Harmonised Southeast Asia regulation complete by end of year

By Niamh Michail

- Last updated on GMT

IADSA chairman Ric Hobby said at the event:  ”We expect the creation of the single market in health supplements to stimulate (...) investment and employment in ASEAN countries.”
IADSA chairman Ric Hobby said at the event: ”We expect the creation of the single market in health supplements to stimulate (...) investment and employment in ASEAN countries.”

Related tags Southeast asia

The Alliance for Southeast Asian Nations’ (ASEAN) harmonised health supplement framework will be up and running by the end of the year after over ten years in the making. 

When in place the regulatory framework for dietary supplements will cover one of the largest integrated markets in the world, bringing together ten ASEAN governments.

The framework will set common rules on additives, contaminants, health claims, maximum levels for vitamins and minerals and standards for good manufacturing processes.  

The process began in 2004 and had a 2015 deadline. ASEAN said 90% of its targets were now complete. 

Last week senior government officials from across ASEAN and the rest of the world met with executives from the regional and global supplement sector in Singapore to celebrate the approaching end.

Daniel Quek, chairman of the ASEAN Alliance of Health Supplement Associations (AAHSA), said at the meeting: “This week we have been celebrating this significant step towards ASEAN becoming a global powerhouse in this area.
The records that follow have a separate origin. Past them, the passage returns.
(** * SceneExtension: the per-frame pose update and the lifecycle of renderables

    A shallow embedding of [SceneExtension] (the base class of every 3D scene
    extension of the panel) together with the collaborators it drives: the
    error sink [renderer.settings.errors], the settings sink
    [renderer.settings], the panel configuration [renderer.config] and the
    transform tree.  Methods are state transformers on a [World]; every call
    that leaves the extension (pose updater, error sink, settings sink,
    configuration, [Renderable.dispose]) is also appended to a call log, so
    that statements about what is and is not invoked, and in which order,
    can be made. *)

From Stdlib Require Import ZArith Ascii String.
From stdpp Require Import gmap strings list fin_maps.

Open Scope string_scope.
Open Scope list_scope.

(** ** Data model *)

(** [AnyFrameId]: the name of a coordinate frame. *)
Definition AnyFrameId := string.

(** [Path] of [./LayerErrors]: a location in the settings tree. *)
Definition Path := list string.

(** The parts of the program that the extension only consumes.  [Pose]
    stands for the position and orientation that three.js keeps on an
    [Object3D]; [SettingsTreeNode] for the sidebar node type of
    [@foxglove/studio].  [TransformTree_apply] is the query of the transform
    tree: frame ids in the order render, fixed, source, then destination
    time and source time; [None] when no transform path exists. *)
Class Host := {
  Pose : Type;
  TransformTree : Type;
  SettingsTreeNode : Type;
  TransformTree_apply :
    TransformTree → AnyFrameId → AnyFrameId → AnyFrameId → Z → Z → option Pose
}.

(** [BaseSettings]: [visible: boolean; frameLocked?: boolean]. *)
Record BaseSettings := {
  visible : bool;
  frameLocked : option bool
}.

(** [BaseUserData], the fields that [SceneExtension] reads. *)
Record BaseUserData := {
  frameId : AnyFrameId;
  messageTime : Z;
  settings : BaseSettings;
  settingsPath : Path
}.

(** Values of the panel configuration and of [saveSetting]'s [value:
    unknown].  An object is its own properties, in a list with unique keys.
    For a plain object [arrayLength] is [None]; for an array it is the
    [length] of the array, and the list holds the elements that are present,
    each under its index.  Numbers are kept as integers: no claim computes
    with them. *)
#[warnings="-register-all"]
Inductive Value :=
| VUndefined
| VNull
| VBool (b : bool)
| VNum (n : Z)
| VStr (s : string)
| VObj (arrayLength : option Z) (props : list (string * Value)).

(** ** [set] and [unset] of lodash, on own properties *)

(** [value == undefined]: true of [undefined] and of [null] only. *)
Definition looselyUndefined (value : Value) : bool :=
  match value with
  | VUndefined | VNull => true
  | _ => false
  end.

(** The entry of a property list under [key]; [None] when there is none. *)
Fixpoint getOwn (key : string) (props : list (string * Value)) : option Value :=
  match props with
  | [] => None
  | (k, v) :: rest => if String.eqb k key then Some v else getOwn key rest
  end.

(** [object[key] = value] on a property list: an existing entry is
    overwritten in place, a new one is added. *)
Fixpoint assignValue (props : list (string * Value)) (key : string) (value : Value)
    : list (string * Value) :=
  match props with
  | [] => [(key, value)]
  | (k, v) :: rest =>
      if String.eqb k key then (k, value) :: rest
      else (k, v) :: assignValue rest key value
  end.

(** [delete object[key]] on a property list. *)
Fixpoint deleteOwn (key : string) (props : list (string * Value)) : list (string * Value) :=
  match props with
  | [] => []
  | (k, v) :: rest =>
      if String.eqb k key then deleteOwn key rest else (k, v) :: deleteOwn key rest
  end.

Definition isDigit (c : ascii) : bool :=
  (48 <=? nat_of_ascii c)%nat && (nat_of_ascii c <=? 57)%nat.

Fixpoint allDigits (s : string) : bool :=
  match s with
  | EmptyString => true
  | String c rest => isDigit c && allDigits rest
  end.

Fixpoint digitsValue (acc : Z) (s : string) : Z :=
  match s with
  | EmptyString => acc
  | String c rest => digitsValue (10 * acc + (Z.of_nat (nat_of_ascii c) - 48)) rest
  end.

(** [reIsUint]: a single zero, or a non-zero digit followed by digits. *)
Definition reIsUint (s : string) : bool :=
  match s with
  | EmptyString => false
  | String c rest =>
      if Ascii.eqb c "0"%char then String.eqb rest "" else isDigit c && allDigits rest
  end.

Definition MAX_SAFE_INTEGER : Z := 9007199254740991.

(** [isIndex] of a string key: an array index below [MAX_SAFE_INTEGER]. *)
Definition isIndex (key : string) : bool :=
  reIsUint key && (digitsValue 0 key <? MAX_SAFE_INTEGER)%Z.

(** The keys that [set] refuses to write through. *)
Definition unsafeKey (key : string) : bool :=
  String.eqb key "__proto__" || String.eqb key "constructor" || String.eqb key "prototype".

(** A key that is an index of an array, to the language: the decimal form of
    an integer below [2^32 - 1]; its number. *)
Definition arrayIndex (key : string) : option Z :=
  if reIsUint key && (digitsValue 0 key <? 4294967295)%Z then Some (digitsValue 0 key)
  else None.
(** ** The points of the database checks *)

(** X20.  When every query is answered, the four database checks are worth
    20, 30, 25 and 25 points: connectivity always; the table structure when
    at least one column has the type decimal; the data when both tables hold
    a row; the performance when the join took strictly less than the
    threshold.  Each check that does not earn its points adds its own issue,
    in this order, and all three are warnings. *)
Theorem database_checks_points cfg w s schema cols n_in n_out limit :
  (forall q, db_execute w q = Ret tt) ->
  config_item cfg "database" "database" = Ret schema ->
  db_fetchall w = Ret cols ->
  db_fetchone w CountInputs = Ret (Some n_in) ->
  db_fetchone w CountOutputs = Ret (Some n_out) ->
  config_item cfg "thresholds" "query_time_ms" = Ret (JInt limit) ->
  let ms := elapsed_ms w (EvDbExecute JoinCount) in
  let decimal :=
    existsb (fun col => String.eqb (data_type col) "decimal") cols in
  let data := (0 <? n_in) && (0 <? n_out) in
  let fast := Qlt_bool ms (inject_Z limit) in
  exists s',
    database_checks cfg w s = (Ret tt, s') /\
    score (results s') =
      score (results s) + 20 + (if decimal then 30 else 0)
      + (if data then 25 else 0) + (if fast then 25 else 0) /\
    issues (results s') =
      issues (results s)
      ++ (if decimal then [] else ["BigDecimal columns not implemented"])
      ++ (if data then [] else ["No test data available"])
      ++ (if fast then []
          else ["Query performance below threshold: " +:+ format_2f ms +:+ "ms"]) /\
    is_critical "BigDecimal columns not implemented" = false /\
    is_critical "No test data available" = false.
Proof.
  intros Hex Hschema Hall Hin Hout Hthr ms decimal data fast.
  assert (Hdec : negb (is_empty_list
                   (List.filter (fun col => String.eqb (data_type col) "decimal")
                      cols)) = decimal).
  { unfold decimal. clear. induction cols as [|c cols IH]; [reflexivity|].
    cbn [List.filter existsb].
    destruct (String.eqb (data_type c) "decimal"); [reflexivity | exact IH]. }
  unfold database_checks, connectivity_check, table_structure_check,
    data_integrity_check, query_performance_check.
  exec. rewrite !Hex. proj. rewrite Hschema. proj. rewrite Hall. proj.
  rewrite Hdec.
  destruct decimal; proj; rewrite Hin; proj; unfold first_field; proj;
    rewrite Hout; proj; fold data; destruct data; proj;
    rewrite Hthr; proj; unfold py_lt; proj; fold ms; fold fast;
    destruct fast; proj; eexists; (split; [reflexivity|]); proj;
    (split; [lia|]);
    (split; [rewrite <- ?app_assoc; cbn [app]; rewrite ?app_nil_r; reflexivity|]);
    split; vm_compute; reflexivity.
Qed.
(** [getActiveConnections] is the sum of the per-order counts: it is at
    least the count of any one order, grows by one when a socket that is
    not yet a member is registered, stays when a member is registered
    again, and drops by the order's count when the order is closed. *)
Theorem getActiveConnections_counts (orderId : string) (s : SocketStream.t)
    (w : World) :
  exists total n : nat,
    getActiveConnections w = (Ok total, w)
    /\ getOrderConnections orderId w = (Ok n, w)
    /\ n = length (subscribers orderId w)
    /\ n <= total
    /\ fst (getActiveConnections (snd (registerConnection orderId s w)))
       = Ok (if existsb (same s) (subscribers orderId w)
             then total else S total)
    /\ fst (getActiveConnections (snd (closeOrderConnections orderId w)))
       = Ok (total - n).
Proof.
  eexists _, _. split; [reflexivity|]. split; [reflexivity|].
  split; [reflexivity|]. cbn [fst snd].
  rewrite (total_split (connections w) orderId).
  fold (subscribers orderId w).
  split; [lia|]. split.
  - unfold getActiveConnections, gets. cbn [fst]. f_equal.
    rewrite (total_split _ orderId).
    fold (subscribers orderId (snd (registerConnection orderId s w))).
    rewrite subscribers_register.
    assert (Hdel : delete orderId
                     (connections (snd (registerConnection orderId s w)))
                   = delete orderId (connections w)).
    { apply map_eq. intros k. destruct (decide (k = orderId)) as [->|Hk].
      - rewrite !lookup_delete_eq. reflexivity.
      - rewrite !lookup_delete_ne by congruence.
        rewrite registerConnection_run. cbn.
        rewrite lookup_alter_ne by congruence.
        destruct (bool_decide _); [reflexivity|].
        rewrite lookup_insert_ne by congruence. reflexivity. }
    rewrite Hdel. unfold Set_add.
    destruct (existsb (same s) (subscribers orderId w)); [reflexivity|].
    rewrite length_app. cbn. lia.
  - destruct (closeOrderConnections_run orderId w) as [lg H]. rewrite H.
    unfold getActiveConnections, gets. cbn. f_equal. lia.
Qed.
“This […] now creates one of the world’s largest integrated markets estimated at $6bn (€5.5bn) in 2014 and growing rapidly.”

Encourage innovation

International Alliance Of Dietary/Food Supplement Associations (IADSA) executive director Simon Pettman told NutraIngredients he believed the regulation would continue to allow for innovation. 

“In terms of claims, the ASEAN governments have taken a different approach to the EU to ensure that the investment and innovation climate for the supplement and ingredient sector remains strong in the region. Different levels of claims are therefore permitted depending on the evidence available."

The food industry have accused Europe’s nutrition and health claims register (NHCR) of stifling innovation and new product development by applying pharameutical-style regulation to food supplements. In a Vitafoods Europe poll last year 84% of food and nutrition insiders said they believed the NHCR was "devastating"​ for business.

Challenges lie ahead

Pettman said despite the progress made so far, the main challenges lay ahead in implementing the ASEAN framework - meeting deadlines, ensuring the regulation was commonly applied across the region and squaring certain regulatory aspects that may be significantly different from existing national rules.

“All of these are common in implementation in a regional environment. The way to address them is to ensure adequate communication on why ASEAN agreed an approach in each country and also to engage the broad range of decision makers in each country so that political barriers to implementation can be overcome,” ​he said.

“IADSA has been partnering with the regional group ASEAN Alliance of Health Supplement Associations (AAHSA) over the past 18 months to meet high level political leaders in all the ASEAN member states to support the technical [and] regulatory process that is underway.” 

According to the ASEAN Food and Beverage Alliance, the food industry in Southeast Asia employs four million people through 300,000 companies, 95% of which are small and medium enterprises.